MATERIALS AND METHODS
Datasets
The following two independent cohorts of AMI patient and their gene expression data were obtained from the publicly available Gene Expression Omnibus (GEO) database (www.ncbi.nlm.nih.gov/geo/) and were included in our study: GSE66360 (https://www.ncbi.nlm.nih.gov/geo/query/acc.cgi?acc=GSE66360) contained 49 AMI patients and 50 healthy samples. GSE48060 (https://www.ncbi.nlm.nih.gov/geo/query/acc.cgi?acc=GSE48060) contained 31 AMI patients and 21 healthy samples as well as 5 AMI patients with recurrent events and 26 AMI patients without any recurrent events over an 18-month follow-up. Among two data patient cohorts, the dataset GSE66360 was divided into the discovery cohort composing of 21 AMI patients and 22 healthy samples and internal validation cohort composing of 28 AMI patients and 28 healthy samples according to the classification information in the original experiment. The GSE48060 was used as an independent validation cohort.
Acquisition and processing of lncRNA expression profiles
The raw CEL files were downloaded from GEO database and background correction, quantile normalization and log2-transformation using Robust Multichip Average (RMA) method. The lncRNA expression data in two patient cohorts were obtained by re-annotating probes strategy according to previous studies [17, 32]. Briefly, based on NetAffx Annotation Files (HG-U133 Plus 2.0 Annotations), probe sets were mapped to RefSeq transcript ID and/ or Ensembl gene ID. Only probe sets mapping to lncRNA annotation from GENCODE were retained which resulting in 2466 annotated lncRNA genes.
Statistical analysis
Significance analysis of microarrays SAM method was used to identify differentially expressed lncRNAs between AMI patients and healthy samples with an adjusted P-value <0.05 after Benjamini & Hochberg correction and fold change > 2.0 (<0.5). Hierarchical clustering of the expression values of differentially expressed lncRNAs was performed with R software using the metric of euclidean distance and complete linkage. The chi-square test was used to evaluate the significance of the association between lncRNA expression pattern and disease status. The support vector machine (SVM) with the sigmoid kernel method was used to develop a lncRNA risk classifier and the performance was estimated using the leave one out cross-validation (LOOCV). After that, a receiver operating characteristic (ROC) curve analysis was carried out with lncRNA risk classifier distinguishing between AMI patients and healthy samples, and the area under ROC curve (AUC) was computed to estimate the diagnostic accuracy of lncRNA risk classifier. The diagnostic odds ratio (DOR) was calculated to evaluate the diagnostic value of lncRNA risk classifier.

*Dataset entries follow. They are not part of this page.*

Definition validate_set_type_annotation_general (fuel : nat) (K : Kind) (type_ : Z) (annotation : Annotation) (s : WriteSnapshot)
  : exec SchemaWriteError unit :=
  guard (validate_declared_type_annotation_is_compatible_with_declared_annotations fuel K type_ (Annotations.category annotation) s).
(** [set_entity_type_annotation_abstract] and those of the other kinds. *)
Definition set_type_annotation_abstract (fuel : nat) (K : Kind) (type_ : Z) (s : WriteSnapshot) : updated :=
  _ ← validate_set_type_annotation_general fuel K type_ AnnAbstract s;
  _ ← guard (validate_type_supertype_abstractness_to_set_abstract_annotation fuel K type_ s);
  _ ← guard (validate_new_annotation_constraints_compatible_with_instances K type_ AnnAbstract s);
  lift (set_type_annotation K type_ AnnAbstract s).
Definition unset_annotation (fuel : nat) (K : Kind) (type_ : Z) (c : AnnotationCategory) (s : WriteSnapshot) : updated :=
  map_err SchemaRead (unset_type_annotation fuel K type_ c s).
(** [unset_entity_type_annotation_abstract] and those of the other kinds. *)
Definition unset_type_annotation_abstract (fuel : nat) (K : Kind) (type_ : Z) (s : WriteSnapshot) : updated :=
  _ ← match K with
    | KRelation => guard (validate_relation_type_has_role_types_to_unset_abstract fuel type_ s)
    | KAttribute =>
        value_type ← map_err SchemaRead (TypeReader.get_value_type_without_source fuel type_ s);
        guard (validate_value_type_compatible_with_abstractness fuel type_ value_type (Some false) s)
    | _ => Val tt
    end;
  _ ← guard (validate_no_abstract_subtypes_to_unset_abstract_annotation fuel K type_ s);
  unset_annotation fuel K type_ CAbstract s.
Definition set_annotation_independent (fuel : nat) (attribute_type : Z) (s : WriteSnapshot) : updated :=
  _ ← validate_set_type_annotation_general fuel KAttribute attribute_type AnnIndependent s;
  _ ← guard (validate_new_annotation_constraints_compatible_with_instances KAttribute attribute_type AnnIndependent s);
  lift (set_type_annotation KAttribute attribute_type AnnIndependent s).
Definition set_annotation_doc (K : Kind) (type_ : Z) (doc : AnnotationDoc) (s : WriteSnapshot) : updated :=
  lift (set_type_annotation K type_ (AnnDoc doc) s).
Definition set_annotation_regex (fuel : nat) (attribute_type : Z) (r : AnnotationRegex) (s : WriteSnapshot) : updated :=
  let annotation := AnnRegex r in
  _ ← validate_set_type_annotation_general fuel KAttribute attribute_type annotation s;
  value_type ← map_err SchemaRead (TypeReader.get_value_type_without_source fuel attribute_type s);
  _ ← guard (validate_annotation_regex_compatible_value_type attribute_type value_type s);
  _ ← guard (validate_regex_arguments r);
  _ ← guard (validate_constraints_on_capabilities_narrow_regex_on_interface_type_transitive fuel attribute_type r s);
  _ ← guard (validate_type_regex_narrows_supertype_constraints fuel attribute_type r s);
  _ ← guard (validate_subtypes_narrow_regex fuel attribute_type r s);
  _ ← guard (validate_new_annotation_constraints_compatible_with_instances KAttribute attribute_type annotation s);
  lift (set_type_annotation KAttribute attribute_type annotation s).
Definition set_annotation_range (fuel : nat) (attribute_type : Z) (range : AnnotationRange) (s : WriteSnapshot) : updated :=
  let annotation := AnnRange range in
  _ ← validate_set_type_annotation_general fuel KAttribute attribute_type annotation s;
  type_value_type ← map_err SchemaRead (TypeReader.get_value_type_without_source fuel attribute_type s);
  _ ← guard (validate_annotation_range_compatible_value_type attribute_type type_value_type s);
  _ ← guard (validate_range_arguments range type_value_type);
  _ ← guard (validate_constraints_on_capabilities_narrow_range_on_interface_type_transitive fuel attribute_type range s);
  _ ← guard (validate_type_range_narrows_supertype_constraints fuel attribute_type range s);
  _ ← guard (validate_subtypes_narrow_range fuel attribute_type range s);
  _ ← guard (validate_new_annotation_constraints_compatible_with_instances KAttribute attribute_type annotation s);
  lift (set_type_annotation KAttribute attribute_type annotation s).
Definition set_annotation_values (fuel : nat) (attribute_type : Z) (values : AnnotationValues) (s : WriteSnapshot) : updated :=
  let annotation := AnnValues values in
  _ ← validate_set_type_annotation_general fuel KAttribute attribute_type annotation s;
  type_value_type ← map_err SchemaRead (TypeReader.get_value_type_without_source fuel attribute_type s);
  _ ← guard (validate_annotation_values_compatible_value_type attribute_type type_value_type s);
  _ ← guard (validate_values_arguments values type_value_type);
  _ ← guard (validate_constraints_on_capabilities_narrow_values_on_interface_type_transitive fuel attribute_type values s);
  _ ← guard (validate_type_values_narrows_supertype_constraints fuel attribute_type values s);
  _ ← guard (validate_subtypes_narrow_values fuel attribute_type values s);
  _ ← guard (validate_new_annotation_constraints_compatible_with_instances KAttribute attribute_type annotation s);
  lift (set_type_annotation KAttribute attribute_type annotation s).
End operations.
End TypeManagerOps.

Function enrichment analysis
The Database for Annotation, Visualization and Integrated Discovery (DAVID, v6.8, https://david.ncifcrf.gov/home.jsp) was used for functional enrichment analysis for PCGs. The functional enrichment analysis was limited in GO-biological processes and KEGG-PATHWAY. Only those terms or pathways that reported an FDR-adjusted p-value of 0.05 were selected as significantly enriched functional annotations.
CONFLICTS OF INTEREST
The authors declare that they have no of interest.